**WHAT YOU ARE ASKED TO DO:** Take the entries below and print only the lines from the one with "e ≠ NotFound →" through the one with "Deno_readTextFile w hashFilePath = inr", exactly as they stand, both ends included.

**STUDY MATERIAL:**
(** ** Failures of the load *)

(** X5: a fingerprint file that exists but cannot be read ends the
    process with status 1; only a missing file is forgiven. *)
Theorem unreadable_document_is_fatal (w : World)
    (repoFiles : list FileInfo) (hashFilePath : string) (e : Error) :
  Deno_readTextFile w hashFilePath = inl e →
  e ≠ NotFound →
  loadAndDetectDiffs w repoFiles hashFilePath
  = ([ReadTextFile hashFilePath], Exit 1).
Proof.
  intros Hread He. unfold loadAndDetectDiffs, readTextFile.
  rewrite Hread, bind_emit. by destruct e.
Qed.

Lemma unreadable_document_is_fatal_witness :
  Deno_readTextFile unreadable_world "hashes.json" = inl Failure
  ∧ Failure ≠ NotFound
  ∧ loadAndDetectDiffs unreadable_world docs_listing "hashes.json"
    = ([ReadTextFile "hashes.json"], Exit 1).
Proof.
  split; [reflexivity|]. split; [discriminate|].
  apply (unreadable_document_is_fatal unreadable_world docs_listing
           "hashes.json" Failure); [reflexivity|discriminate].
Defined.

(** X6: a fingerprint document that holds [null] ends the process with
    status 1 as soon as there is a file to compare, and gives the empty
    change set for an empty listing. *)
Theorem null_document_is_fatal_unless_listing_empty (w : World)
    (repoFiles : list FileInfo) (hashFilePath : string) :
  Deno_readTextFile w hashFilePath = inr (Serialized JNull) →
  loadAndDetectDiffs w repoFiles hashFilePath
  = ([ReadTextFile hashFilePath],
     match repoFiles with [] => Return [] | _ :: _ => Exit 1 end).
Proof.
  intros Hread. unfold loadAndDetectDiffs, readTextFile.
  rewrite Hread, bind_emit, bind_prefixed, bind_ret. cbn [JSON_parse].
  rewrite bind_ret, detect_null. by destruct repoFiles.
Qed.

Lemma null_document_is_fatal_unless_listing_empty_witness :
  Deno_readTextFile null_world "hashes.json" = inr (Serialized JNull)
  ∧ loadAndDetectDiffs null_world docs_listing "hashes.json"
    = ([ReadTextFile "hashes.json"], Exit 1).
Proof.
  split; [reflexivity|].
  apply (null_document_is_fatal_unless_listing_empty null_world
           docs_listing "hashes.json").
  reflexivity.
Defined.

Lemma filter_sublist {A} (p : A → bool) (l : list A) :
  List.filter p l `sublist_of` l.
Proof.
  induction l as [|x l IH]; [done|]. cbn [List.filter].
  destruct (p x); [by apply sublist_skip|by apply sublist_cons].
Qed.

(** X7: whatever the state of the fingerprint document, a change set the
    load returns is a subsequence of the listing: files keep their order
    and none is invented or repeated. *)
Theorem change_set_is_a_subsequence (w : World)
    (repoFiles changedFiles : list FileInfo) (hashFilePath : string)
    (t : list Event) :
  loadAndDetectDiffs w repoFiles hashFilePath = (t, Return changedFiles) →
  changedFiles `sublist_of` repoFiles.
Proof.
  intros Hdiff.
  destruct (Deno_readTextFile w hashFilePath) as [e|[|v]] eqn:Hread.
  - assert (e = NotFound ∨ e ≠ NotFound) as [->|He]
      by (destruct e; eauto).
    + rewrite (loadAndDetectDiffs_missing _ _ _ Hread) in Hdiff.
      by injection Hdiff as _ <-.
    + by rewrite (unreadable_document_is_fatal _ _ _ _ Hread He) in Hdiff.
  - by rewrite (loadAndDetectDiffs_malformed _ _ _ Hread) in Hdiff.
  - assert (v = JNull ∨ v ≠ JNull) as [->|Hv] by (destruct v; eauto).
    + rewrite (null_document_is_fatal_unless_listing_empty _ _ _ Hread)
        in Hdiff.
      destruct repoFiles; [|done]. by injection Hdiff as _ <-.
    + rewrite (loadAndDetectDiffs_stored _ _ _ _ Hread Hv) in Hdiff.
      injection Hdiff as _ <-. apply filter_sublist.
Qed.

**SOLUTION TO THIS TASK:**
  e ≠ NotFound →
  loadAndDetectDiffs w repoFiles hashFilePath
  = ([ReadTextFile hashFilePath], Exit 1).
Proof.
  intros Hread He. unfold loadAndDetectDiffs, readTextFile.
  rewrite Hread, bind_emit. by destruct e.
Qed.

Lemma unreadable_document_is_fatal_witness :
  Deno_readTextFile unreadable_world "hashes.json" = inl Failure
  ∧ Failure ≠ NotFound
  ∧ loadAndDetectDiffs unreadable_world docs_listing "hashes.json"
    = ([ReadTextFile "hashes.json"], Exit 1).
Proof.
  split; [reflexivity|]. split; [discriminate|].
  apply (unreadable_document_is_fatal unreadable_world docs_listing
           "hashes.json" Failure); [reflexivity|discriminate].
Defined.

(** X6: a fingerprint document that holds [null] ends the process with
    status 1 as soon as there is a file to compare, and gives the empty
    change set for an empty listing. *)
Theorem null_document_is_fatal_unless_listing_empty (w : World)
    (repoFiles : list FileInfo) (hashFilePath : string) :
  Deno_readTextFile w hashFilePath = inr (Serialized JNull) →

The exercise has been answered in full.